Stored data
Definition loregs_2 : list lgw_reg_s := [
  row 0 (SX1302_REG_GPIO_BASE_ADDR + 18) 3 0 1 0 1 0; (* GPIO_HOST_IRQ_EN_TX_DONE_B *)
  row 0 (SX1302_REG_GPIO_BASE_ADDR + 18) 2 0 1 0 1 0; (* GPIO_HOST_IRQ_EN_TX_DONE_A *)
  row 0 (SX1302_REG_GPIO_BASE_ADDR + 18) 1 0 1 0 1 0; (* GPIO_HOST_IRQ_EN_TIMESTAMP *)
  row 0 (SX1302_REG_GPIO_BASE_ADDR + 18) 0 0 1 0 1 0; (* GPIO_HOST_IRQ_EN_RX_BUFFER_WATERMARK *)
  row 0 (SX1302_REG_GPIO_BASE_ADDR + 19) 0 0 1 1 1 0; (* GPIO_DUMMY_DUMMY *)
  row 0 (SX1302_REG_TIMESTAMP_BASE_ADDR + 0) 1 0 1 0 1 0; (* TIMESTAMP_GPS_CTRL_GPS_POL *)
  row 0 (SX1302_REG_TIMESTAMP_BASE_ADDR + 0) 0 0 1 0 1 0; (* TIMESTAMP_GPS_CTRL_GPS_EN *)
  row 0 (SX1302_REG_TIMESTAMP_BASE_ADDR + 1) 0 0 8 1 1 0; (* TIMESTAMP_TIMESTAMP_PPS_MSB2_TIMESTAMP_PPS *)
  row 0 (SX1302_REG_TIMESTAMP_BASE_ADDR + 2) 0 0 8 1 1 0; (* TIMESTAMP_TIMESTAMP_PPS_MSB1_TIMESTAMP_PPS *)
  row 0 (SX1302_REG_TIMESTAMP_BASE_ADDR + 3) 0 0 8 1 1 0; (* TIMESTAMP_TIMESTAMP_PPS_LSB2_TIMESTAMP_PPS *)
  row 0 (SX1302_REG_TIMESTAMP_BASE_ADDR + 4) 0 0 8 1 1 0; (* TIMESTAMP_TIMESTAMP_PPS_LSB1_TIMESTAMP_PPS *)
  row 0 (SX1302_REG_TIMESTAMP_BASE_ADDR + 5) 0 0 8 1 1 0; (* TIMESTAMP_TIMESTAMP_MSB2_TIMESTAMP *)
  row 0 (SX1302_REG_TIMESTAMP_BASE_ADDR + 6) 0 0 8 1 1 0; (* TIMESTAMP_TIMESTAMP_MSB1_TIMESTAMP *)
  row 0 (SX1302_REG_TIMESTAMP_BASE_ADDR + 7) 0 0 8 1 1 0; (* TIMESTAMP_TIMESTAMP_LSB2_TIMESTAMP *)
  row 0 (SX1302_REG_TIMESTAMP_BASE_ADDR + 8) 0 0 8 1 1 0; (* TIMESTAMP_TIMESTAMP_LSB1_TIMESTAMP *)
  row 0 (SX1302_REG_TIMESTAMP_BASE_ADDR + 9) 0 0 8 0 1 0; (* TIMESTAMP_TIMESTAMP_SET3_TIMESTAMP *)
  row 0 (SX1302_REG_TIMESTAMP_BASE_ADDR + 10) 0 0 8 0 1 0; (* TIMESTAMP_TIMESTAMP_SET2_TIMESTAMP *)
  row 0 (SX1302_REG_TIMESTAMP_BASE_ADDR + 11) 0 0 8 0 1 0; (* TIMESTAMP_TIMESTAMP_SET1_TIMESTAMP *)
  row 0 (SX1302_REG_TIMESTAMP_BASE_ADDR + 12) 0 0 8 0 1 0; (* TIMESTAMP_TIMESTAMP_SET0_TIMESTAMP *)
  row 0 (SX1302_REG_TIMESTAMP_BASE_ADDR + 13) 0 0 8 0 1 0; (* TIMESTAMP_TIMESTAMP_IRQ_3_TIMESTAMP *)
  row 0 (SX1302_REG_TIMESTAMP_BASE_ADDR + 14) 0 0 8 0 1 0; (* TIMESTAMP_TIMESTAMP_IRQ_2_TIMESTAMP *)
  row 0 (SX1302_REG_TIMESTAMP_BASE_ADDR + 15) 0 0 8 0 1 0; (* TIMESTAMP_TIMESTAMP_IRQ_1_TIMESTAMP *)
  row 0 (SX1302_REG_TIMESTAMP_BASE_ADDR + 16) 0 0 8 0 1 0; (* TIMESTAMP_TIMESTAMP_IRQ_0_TIMESTAMP *)
  row 0 (SX1302_REG_TIMESTAMP_BASE_ADDR + 17) 0 0 1 1 1 0; (* TIMESTAMP_DUMMY_DUMMY *)
  row 0 (SX1302_REG_RX_TOP_BASE_ADDR + 0) 0 0 5 0 1 0; (* RX_TOP_FREQ_0_MSB_IF_FREQ_0 *)
  row 0 (SX1302_REG_RX_TOP_BASE_ADDR + 1) 0 0 8 0 1 128; (* RX_TOP_FREQ_0_LSB_IF_FREQ_0 *)
  row 0 (SX1302_REG_RX_TOP_BASE_ADDR + 2) 0 0 5 0 1 1; (* RX_TOP_FREQ_1_MSB_IF_FREQ_1 *)
  row 0 (SX1302_REG_RX_TOP_BASE_ADDR + 3) 0 0 8 0 1 128; (* RX_TOP_FREQ_1_LSB_IF_FREQ_1 *)
  row 0 (SX1302_REG_RX_TOP_BASE_ADDR + 4) 0 0 5 0 1 30; (* RX_TOP_FREQ_2_MSB_IF_FREQ_2 *)
  row 0 (SX1302_REG_RX_TOP_BASE_ADDR + 5) 0 0 8 0 1 128; (* RX_TOP_FREQ_2_LSB_IF_FREQ_2 *)
  row 0 (SX1302_REG_RX_TOP_BASE_ADDR + 6) 0 0 5 0 1 0; (* RX_TOP_FREQ_3_MSB_IF_FREQ_3 *)
  row 0 (SX1302_REG_RX_TOP_BASE_ADDR + 7) 0 0 8 0 1 128; (* RX_TOP_FREQ_3_LSB_IF_FREQ_3 *)
  row 0 (SX1302_REG_RX_TOP_BASE_ADDR + 8) 0 0 5 0 1 0; (* RX_TOP_FREQ_4_MSB_IF_FREQ_4 *)
  row 0 (SX1302_REG_RX_TOP_BASE_ADDR + 9) 0 0 8 0 1 50; (* RX_TOP_FREQ_4_LSB_IF_FREQ_4 *)
  row 0 (SX1302_REG_RX_TOP_BASE_ADDR + 10) 0 0 5 0 1 0; (* RX_TOP_FREQ_5_MSB_IF_FREQ_5 *)
  row 0 (SX1302_REG_RX_TOP_BASE_ADDR + 11) 0 0 8 0 1 60; (* RX_TOP_FREQ_5_LSB_IF_FREQ_5 *)
  row 0 (SX1302_REG_RX_TOP_BASE_ADDR + 12) 0 0 5 0 1 0; (* RX_TOP_FREQ_6_MSB_IF_FREQ_6 *)
  row 0 (SX1302_REG_RX_TOP_BASE_ADDR + 13) 0 0 8 0 1 70; (* RX_TOP_FREQ_6_LSB_IF_FREQ_6 *)
  row 0 (SX1302_REG_RX_TOP_BASE_ADDR + 14) 0 0 5 0 1 0; (* RX_TOP_FREQ_7_MSB_IF_FREQ_7 *)
  row 0 (SX1302_REG_RX_TOP_BASE_ADDR + 15) 0 0 8 0 1 80; (* RX_TOP_FREQ_7_LSB_IF_FREQ_7 *)
  row 0 (SX1302_REG_RX_TOP_BASE_ADDR + 16) 0 0 8 0 1 0; (* RX_TOP_RADIO_SELECT_RADIO_SELECT *)
  row 0 (SX1302_REG_RX_TOP_BASE_ADDR + 17) 3 0 5 0 1 7; (* RX_TOP_RSSI_CONTROL_RSSI_FILTER_ALPHA *)
  row 0 (SX1302_REG_RX_TOP_BASE_ADDR + 17) 0 0 3 0 1 0; (* RX_TOP_RSSI_CONTROL_SELECT_RSSI *)
  row 0 (SX1302_REG_RX_TOP_BASE_ADDR + 18) 0 0 8 0 1 0; (* RX_TOP_RSSI_DEF_VALUE_CHAN_RSSI_DEF_VALUE *)
  row 0 (SX1302_REG_RX_TOP_BASE_ADDR + 19) 0 0 8 0 1 0; (* RX_TOP_CHANN_DAGC_CFG1_CHAN_DAGC_THRESHOLD_HIGH *)
  row 0 (SX1302_REG_RX_TOP_BASE_ADDR + 20) 0 0 8 0 1 0; (* RX_TOP_CHANN_DAGC_CFG2_CHAN_DAGC_THRESHOLD_LOW *)
  row 0 (SX1302_REG_RX_TOP_BASE_ADDR + 21) 4 0 4 0 1 15; (* RX_TOP_CHANN_DAGC_CFG3_CHAN_DAGC_MAX_ATTEN *)
  row 0 (SX1302_REG_RX_TOP_BASE_ADDR + 21) 0 0 4 0 1 0; (* RX_TOP_CHANN_DAGC_CFG3_CHAN_DAGC_MIN_ATTEN *)
  row 0 (SX1302_REG_RX_TOP_BASE_ADDR + 22) 0 0 4 0 1 0; (* RX_TOP_CHANN_DAGC_CFG4_CHAN_DAGC_STEP *)
  row 0 (SX1302_REG_RX_TOP_BASE_ADDR + 23) 0 0 2 0 1 0; (* RX_TOP_CHANN_DAGC_CFG5_CHAN_DAGC_MODE *)
  row 0 (SX1302_REG_RX_TOP_BASE_ADDR + 24) 0 0 8 1 1 0; (* RX_TOP_RSSI_VALUE_CHAN_RSSI *)
  row 0 (SX1302_REG_RX_TOP_BASE_ADDR + 25) 4 0 1 0 1 0; (* RX_TOP_GAIN_CONTROL_CHAN_GAIN_VALID *)
  row 0 (SX1302_REG_RX_TOP_BASE_ADDR + 25) 0 0 4 0 1 0; (* RX_TOP_GAIN_CONTROL_CHAN_GAIN *)
  row 0 (SX1302_REG_RX_TOP_BASE_ADDR + 26) 0 0 1 0 1 1; (* RX_TOP_CLK_CONTROL_CHAN_CLK_EN *)
  row 0 (SX1302_REG_RX_TOP_BASE_ADDR + 27) 0 0 1 1 1 0; (* RX_TOP_DUMMY0_DUMMY0 *)
  row 0 (SX1302_REG_RX_TOP_BASE_ADDR + 32) 0 0 8 0 1 255; (* RX_TOP_CORR_CLOCK_ENABLE_CLK_EN *)
  row 0 (SX1302_REG_RX_TOP_BASE_ADDR + 33) 0 0 8 0 1 0; (* RX_TOP_CORRELATOR_EN_CORR_EN *)
  row 0 (SX1302_REG_RX_TOP_BASE_ADDR + 34) 0 0 8 0 1 255; (* RX_TOP_CORRELATOR_SF_EN_CORR_SF_EN *)
  row 0 (SX1302_REG_RX_TOP_BASE_ADDR + 35) 0 0 8 0 1 255; (* RX_TOP_CORRELATOR_ENABLE_ONLY_FIRST_DET_EDGE_ENABLE_ONLY_FIRST_DET_EDGE *)
  row 0 (SX1302_REG_RX_TOP_BASE_ADDR + 36) 0 0 8 0 1 255; (* RX_TOP_CORRELATOR_ENABLE_ACC_CLEAR_ENABLE_CORR_ACC_CLEAR *)
  row 0 (SX1302_REG_RX_TOP_BASE_ADDR + 37) 6 0 2 0 1 2; (* RX_TOP_SF5_CFG1_ACC_WIN_LEN *)
  row 0 (SX1302_REG_RX_TOP_BASE_ADDR + 37) 5 0 1 0 1 1; (* RX_TOP_SF5_CFG1_ACC_PEAK_SUM_EN *)
  row 0 (SX1302_REG_RX_TOP_BASE_ADDR + 37) 4 0 1 0 1 1; (* RX_TOP_SF5_CFG1_ACC_PEAK_POS_SEL *)
  row 0 (SX1302_REG_RX_TOP_BASE_ADDR + 37) 2 0 2 0 1 2; (* RX_TOP_SF5_CFG1_ACC_COEFF *)
  row 0 (SX1302_REG_RX_TOP_BASE_ADDR + 37) 1 0 1 0 1 1; (* RX_TOP_SF5_CFG1_ACC_AUTO_RESCALE *)
  row 0 (SX1302_REG_RX_TOP_BASE_ADDR + 37) 0 0 1 0 1 1; (* RX_TOP_SF5_CFG1_ACC_2_SAME_PEAKS *)
  row 0 (SX1302_REG_RX_TOP_BASE_ADDR + 38) 7 0 1 0 1 0; (* RX_TOP_SF5_CFG2_ACC_MIN2 *)
  row 0 (SX1302_REG_RX_TOP_BASE_ADDR + 38) 0 0 7 0 1 55; (* RX_TOP_SF5_CFG2_ACC_PNR *)
  row 0 (SX1302_REG_RX_TOP_BASE_ADDR + 39) 0 0 8 0 1 11; (* RX_TOP_SF5_CFG3_MIN_SINGLE_PEAK *)
  row 0 (SX1302_REG_RX_TOP_BASE_ADDR + 40) 0 0 7 0 1 32; (* RX_TOP_SF5_CFG4_MSP_PNR *)
  row 0 (SX1302_REG_RX_TOP_BASE_ADDR + 41) 0 0 7 0 1 48; (* RX_TOP_SF5_CFG5_MSP2_PNR *)
  row 0 (SX1302_REG_RX_TOP_BASE_ADDR + 42) 3 0 3 0 1 5; (* RX_TOP_SF5_CFG6_MSP_PEAK_NB *)
  row 0 (SX1302_REG_RX_TOP_BASE_ADDR + 42) 1 0 2 0 1 1; (* RX_TOP_SF5_CFG6_MSP_CNT_MODE *)
  row 0 (SX1302_REG_RX_TOP_BASE_ADDR + 42) 0 0 1 0 1 1; (* RX_TOP_SF5_CFG6_MSP_POS_SEL *)
  row 0 (SX1302_REG_RX_TOP_BASE_ADDR + 43) 2 0 3 0 1 5; (* RX_TOP_SF5_CFG7_MSP2_PEAK_NB *)
  row 0 (SX1302_REG_RX_TOP_BASE_ADDR + 43) 0 0 2 0 1 2; (* RX_TOP_SF5_CFG7_NOISE_COEFF *)
  row 0 (SX1302_REG_RX_TOP_BASE_ADDR + 44) 6 0 2 0 1 2; (* RX_TOP_SF6_CFG1_ACC_WIN_LEN *)
  row 0 (SX1302_REG_RX_TOP_BASE_ADDR + 44) 5 0 1 0 1 1; (* RX_TOP_SF6_CFG1_ACC_PEAK_SUM_EN *)
  row 0 (SX1302_REG_RX_TOP_BASE_ADDR + 44) 4 0 1 0 1 1; (* RX_TOP_SF6_CFG1_ACC_PEAK_POS_SEL *)
  row 0 (SX1302_REG_RX_TOP_BASE_ADDR + 44) 2 0 2 0 1 2; (* RX_TOP_SF6_CFG1_ACC_COEFF *)
  row 0 (SX1302_REG_RX_TOP_BASE_ADDR + 44) 1 0 1 0 1 1; (* RX_TOP_SF6_CFG1_ACC_AUTO_RESCALE *)
  row 0 (SX1302_REG_RX_TOP_BASE_ADDR + 44) 0 0 1 0 1 1; (* RX_TOP_SF6_CFG1_ACC_2_SAME_PEAKS *)
  row 0 (SX1302_REG_RX_TOP_BASE_ADDR + 45) 7 0 1 0 1 0; (* RX_TOP_SF6_CFG2_ACC_MIN2 *)
  row 0 (SX1302_REG_RX_TOP_BASE_ADDR + 45) 0 0 7 0 1 55; (* RX_TOP_SF6_CFG2_ACC_PNR *)
  row 0 (SX1302_REG_RX_TOP_BASE_ADDR + 46) 0 0 8 0 1 11; (* RX_TOP_SF6_CFG3_MIN_SINGLE_PEAK *)
  row 0 (SX1302_REG_RX_TOP_BASE_ADDR + 47) 0 0 7 0 1 32; (* RX_TOP_SF6_CFG4_MSP_PNR *)
  row 0 (SX1302_REG_RX_TOP_BASE_ADDR + 48) 0 0 7 0 1 48; (* RX_TOP_SF6_CFG5_MSP2_PNR *)
  row 0 (SX1302_REG_RX_TOP_BASE_ADDR + 49) 3 0 3 0 1 4; (* RX_TOP_SF6_CFG6_MSP_PEAK_NB *)
  row 0 (SX1302_REG_RX_TOP_BASE_ADDR + 49) 1 0 2 0 1 1; (* RX_TOP_SF6_CFG6_MSP_CNT_MODE *)
  row 0 (SX1302_REG_RX_TOP_BASE_ADDR + 49) 0 0 1 0 1 1; (* RX_TOP_SF6_CFG6_MSP_POS_SEL *)
  row 0 (SX1302_REG_RX_TOP_BASE_ADDR + 50) 2 0 3 0 1 5; (* RX_TOP_SF6_CFG7_MSP2_PEAK_NB *)
  row 0 (SX1302_REG_RX_TOP_BASE_ADDR + 50) 0 0 2 0 1 2; (* RX_TOP_SF6_CFG7_NOISE_COEFF *)
  row 0 (SX1302_REG_RX_TOP_BASE_ADDR + 51) 6 0 2 0 1 2; (* RX_TOP_SF7_CFG1_ACC_WIN_LEN *)
  row 0 (SX1302_REG_RX_TOP_BASE_ADDR + 51) 5 0 1 0 1 1; (* RX_TOP_SF7_CFG1_ACC_PEAK_SUM_EN *)
  row 0 (SX1302_REG_RX_TOP_BASE_ADDR + 51) 4 0 1 0 1 1; (* RX_TOP_SF7_CFG1_ACC_PEAK_POS_SEL *)
  row 0 (SX1302_REG_RX_TOP_BASE_ADDR + 51) 2 0 2 0 1 2; (* RX_TOP_SF7_CFG1_ACC_COEFF *)
  row 0 (SX1302_REG_RX_TOP_BASE_ADDR + 51) 1 0 1 0 1 1; (* RX_TOP_SF7_CFG1_ACC_AUTO_RESCALE *)
  row 0 (SX1302_REG_RX_TOP_BASE_ADDR + 51) 0 0 1 0 1 1; (* RX_TOP_SF7_CFG1_ACC_2_SAME_PEAKS *)
  row 0 (SX1302_REG_RX_TOP_BASE_ADDR + 52) 7 0 1 0 1 0; (* RX_TOP_SF7_CFG2_ACC_MIN2 *)
  row 0 (SX1302_REG_RX_TOP_BASE_ADDR + 52) 0 0 7 0 1 55; (* RX_TOP_SF7_CFG2_ACC_PNR *)
  row 0 (SX1302_REG_RX_TOP_BASE_ADDR + 53) 0 0 8 0 1 11; (* RX_TOP_SF7_CFG3_MIN_SINGLE_PEAK *)
  row 0 (SX1302_REG_RX_TOP_BASE_ADDR + 54) 0 0 7 0 1 32; (* RX_TOP_SF7_CFG4_MSP_PNR *)
  row 0 (SX1302_REG_RX_TOP_BASE_ADDR + 55) 0 0 7 0 1 48; (* RX_TOP_SF7_CFG5_MSP2_PNR *)
  row 0 (SX1302_REG_RX_TOP_BASE_ADDR + 56) 3 0 3 0 1 3; (* RX_TOP_SF7_CFG6_MSP_PEAK_NB *)
  row 0 (SX1302_REG_RX_TOP_BASE_ADDR + 56) 1 0 2 0 1 1; (* RX_TOP_SF7_CFG6_MSP_CNT_MODE *)
  row 0 (SX1302_REG_RX_TOP_BASE_ADDR + 56) 0 0 1 0 1 1; (* RX_TOP_SF7_CFG6_MSP_POS_SEL *)
  row 0 (SX1302_REG_RX_TOP_BASE_ADDR + 57) 2 0 3 0 1 5; (* RX_TOP_SF7_CFG7_MSP2_PEAK_NB *)
  row 0 (SX1302_REG_RX_TOP_BASE_ADDR + 57) 0 0 2 0 1 2; (* RX_TOP_SF7_CFG7_NOISE_COEFF *)
  row 0 (SX1302_REG_RX_TOP_BASE_ADDR + 58) 6 0 2 0 1 2; (* RX_TOP_SF8_CFG1_ACC_WIN_LEN *)
  row 0 (SX1302_REG_RX_TOP_BASE_ADDR + 58) 5 0 1 0 1 1; (* RX_TOP_SF8_CFG1_ACC_PEAK_SUM_EN *)
  row 0 (SX1302_REG_RX_TOP_BASE_ADDR + 58) 4 0 1 0 1 1; (* RX_TOP_SF8_CFG1_ACC_PEAK_POS_SEL *)
  row 0 (SX1302_REG_RX_TOP_BASE_ADDR + 58) 2 0 2 0 1 2; (* RX_TOP_SF8_CFG1_ACC_COEFF *)
  row 0 (SX1302_REG_RX_TOP_BASE_ADDR + 58) 1 0 1 0 1 1; (* RX_TOP_SF8_CFG1_ACC_AUTO_RESCALE *)
  row 0 (SX1302_REG_RX_TOP_BASE_ADDR + 58) 0 0 1 0 1 1; (* RX_TOP_SF8_CFG1_ACC_2_SAME_PEAKS *)
  row 0 (SX1302_REG_RX_TOP_BASE_ADDR + 59) 7 0 1 0 1 0; (* RX_TOP_SF8_CFG2_ACC_MIN2 *)
  row 0 (SX1302_REG_RX_TOP_BASE_ADDR + 59) 0 0 7 0 1 56; (* RX_TOP_SF8_CFG2_ACC_PNR *)
  row 0 (SX1302_REG_RX_TOP_BASE_ADDR + 60) 0 0 8 0 1 11; (* RX_TOP_SF8_CFG3_MIN_SINGLE_PEAK *)
  row 0 (SX1302_REG_RX_TOP_BASE_ADDR + 61) 0 0 7 0 1 32; (* RX_TOP_SF8_CFG4_MSP_PNR *)
  row 0 (SX1302_REG_RX_TOP_BASE_ADDR + 62) 0 0 7 0 1 48; (* RX_TOP_SF8_CFG5_MSP2_PNR *)
  row 0 (SX1302_REG_RX_TOP_BASE_ADDR + 63) 3 0 3 0 1 3; (* RX_TOP_SF8_CFG6_MSP_PEAK_NB *)
  row 0 (SX1302_REG_RX_TOP_BASE_ADDR + 63) 1 0 2 0 1 1; (* RX_TOP_SF8_CFG6_MSP_CNT_MODE *)
  row 0 (SX1302_REG_RX_TOP_BASE_ADDR + 63) 0 0 1 0 1 1; (* RX_TOP_SF8_CFG6_MSP_POS_SEL *)
  row 0 (SX1302_REG_RX_TOP_BASE_ADDR + 64) 2 0 3 0 1 5; (* RX_TOP_SF8_CFG7_MSP2_PEAK_NB *)
  row 0 (SX1302_REG_RX_TOP_BASE_ADDR + 64) 0 0 2 0 1 2; (* RX_TOP_SF8_CFG7_NOISE_COEFF *)
  row 0 (SX1302_REG_RX_TOP_BASE_ADDR + 65) 6 0 2 0 1 2; (* RX_TOP_SF9_CFG1_ACC_WIN_LEN *)
  row 0 (SX1302_REG_RX_TOP_BASE_ADDR + 65) 5 0 1 0 1 1; (* RX_TOP_SF9_CFG1_ACC_PEAK_SUM_EN *)
  row 0 (SX1302_REG_RX_TOP_BASE_ADDR + 65) 4 0 1 0 1 1; (* RX_TOP_SF9_CFG1_ACC_PEAK_POS_SEL *)
  row 0 (SX1302_REG_RX_TOP_BASE_ADDR + 65) 2 0 2 0 1 2; (* RX_TOP_SF9_CFG1_ACC_COEFF *)
  row 0 (SX1302_REG_RX_TOP_BASE_ADDR + 65) 1 0 1 0 1 1; (* RX_TOP_SF9_CFG1_ACC_AUTO_RESCALE *)
  row 0 (SX1302_REG_RX_TOP_BASE_ADDR + 65) 0 0 1 0 1 1; (* RX_TOP_SF9_CFG1_ACC_2_SAME_PEAKS *)
  row 0 (SX1302_REG_RX_TOP_BASE_ADDR + 66) 7 0 1 0 1 0; (* RX_TOP_SF9_CFG2_ACC_MIN2 *)
  row 0 (SX1302_REG_RX_TOP_BASE_ADDR + 66) 0 0 7 0 1 58; (* RX_TOP_SF9_CFG2_ACC_PNR *)
  row 0 (SX1302_REG_RX_TOP_BASE_ADDR + 67) 0 0 8 0 1 11; (* RX_TOP_SF9_CFG3_MIN_SINGLE_PEAK *)
  row 0 (SX1302_REG_RX_TOP_BASE_ADDR + 68) 0 0 7 0 1 32; (* RX_TOP_SF9_CFG4_MSP_PNR *)
  row 0 (SX1302_REG_RX_TOP_BASE_ADDR + 69) 0 0 7 0 1 48; (* RX_TOP_SF9_CFG5_MSP2_PNR *)
  row 0 (SX1302_REG_RX_TOP_BASE_ADDR + 70) 3 0 3 0 1 3; (* RX_TOP_SF9_CFG6_MSP_PEAK_NB *)
  row 0 (SX1302_REG_RX_TOP_BASE_ADDR + 70) 1 0 2 0 1 1; (* RX_TOP_SF9_CFG6_MSP_CNT_MODE *)
  row 0 (SX1302_REG_RX_TOP_BASE_ADDR + 70) 0 0 1 0 1 1; (* RX_TOP_SF9_CFG6_MSP_POS_SEL *)
  row 0 (SX1302_REG_RX_TOP_BASE_ADDR + 71) 2 0 3 0 1 5; (* RX_TOP_SF9_CFG7_MSP2_PEAK_NB *)
  row 0 (SX1302_REG_RX_TOP_BASE_ADDR + 71) 0 0 2 0 1 2; (* RX_TOP_SF9_CFG7_NOISE_COEFF *)
  row 0 (SX1302_REG_RX_TOP_BASE_ADDR + 72) 6 0 2 0 1 2; (* RX_TOP_SF10_CFG1_ACC_WIN_LEN *)
  row 0 (SX1302_REG_RX_TOP_BASE_ADDR + 72) 5 0 1 0 1 1; (* RX_TOP_SF10_CFG1_ACC_PEAK_SUM_EN *)
  row 0 (SX1302_REG_RX_TOP_BASE_ADDR + 72) 4 0 1 0 1 1; (* RX_TOP_SF10_CFG1_ACC_PEAK_POS_SEL *)
  row 0 (SX1302_REG_RX_TOP_BASE_ADDR + 72) 2 0 2 0 1 2; (* RX_TOP_SF10_CFG1_ACC_COEFF *)
  row 0 (SX1302_REG_RX_TOP_BASE_ADDR + 72) 1 0 1 0 1 1; (* RX_TOP_SF10_CFG1_ACC_AUTO_RESCALE *)
  row 0 (SX1302_REG_RX_TOP_BASE_ADDR + 72) 0 0 1 0 1 1; (* RX_TOP_SF10_CFG1_ACC_2_SAME_PEAKS *)
  row 0 (SX1302_REG_RX_TOP_BASE_ADDR + 73) 7 0 1 0 1 0; (* RX_TOP_SF10_CFG2_ACC_MIN2 *)
  row 0 (SX1302_REG_RX_TOP_BASE_ADDR + 73) 0 0 7 0 1 60; (* RX_TOP_SF10_CFG2_ACC_PNR *)
  row 0 (SX1302_REG_RX_TOP_BASE_ADDR + 74) 0 0 8 0 1 11; (* RX_TOP_SF10_CFG3_MIN_SINGLE_PEAK *)
  row 0 (SX1302_REG_RX_TOP_BASE_ADDR + 75) 0 0 7 0 1 32 (* RX_TOP_SF10_CFG4_MSP_PNR *)
].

■ REQUIREMENT
Wherever the line holding "row 0 (SX1302_REG_RX_TOP_BASE_ADDR + 56) 3" falls in the entries above, copy exactly from it through the line holding "row 0 (SX1302_REG_RX_TOP_BASE_ADDR + 58) 1", inclusive, and add nothing.

■ ANSWER TO THIS EXERCISE
  row 0 (SX1302_REG_RX_TOP_BASE_ADDR + 56) 3 0 3 0 1 3; (* RX_TOP_SF7_CFG6_MSP_PEAK_NB *)
  row 0 (SX1302_REG_RX_TOP_BASE_ADDR + 56) 1 0 2 0 1 1; (* RX_TOP_SF7_CFG6_MSP_CNT_MODE *)
  row 0 (SX1302_REG_RX_TOP_BASE_ADDR + 56) 0 0 1 0 1 1; (* RX_TOP_SF7_CFG6_MSP_POS_SEL *)
  row 0 (SX1302_REG_RX_TOP_BASE_ADDR + 57) 2 0 3 0 1 5; (* RX_TOP_SF7_CFG7_MSP2_PEAK_NB *)
  row 0 (SX1302_REG_RX_TOP_BASE_ADDR + 57) 0 0 2 0 1 2; (* RX_TOP_SF7_CFG7_NOISE_COEFF *)
  row 0 (SX1302_REG_RX_TOP_BASE_ADDR + 58) 6 0 2 0 1 2; (* RX_TOP_SF8_CFG1_ACC_WIN_LEN *)
  row 0 (SX1302_REG_RX_TOP_BASE_ADDR + 58) 5 0 1 0 1 1; (* RX_TOP_SF8_CFG1_ACC_PEAK_SUM_EN *)
  row 0 (SX1302_REG_RX_TOP_BASE_ADDR + 58) 4 0 1 0 1 1; (* RX_TOP_SF8_CFG1_ACC_PEAK_POS_SEL *)
  row 0 (SX1302_REG_RX_TOP_BASE_ADDR + 58) 2 0 2 0 1 2; (* RX_TOP_SF8_CFG1_ACC_COEFF *)
  row 0 (SX1302_REG_RX_TOP_BASE_ADDR + 58) 1 0 1 0 1 1; (* RX_TOP_SF8_CFG1_ACC_AUTO_RESCALE *)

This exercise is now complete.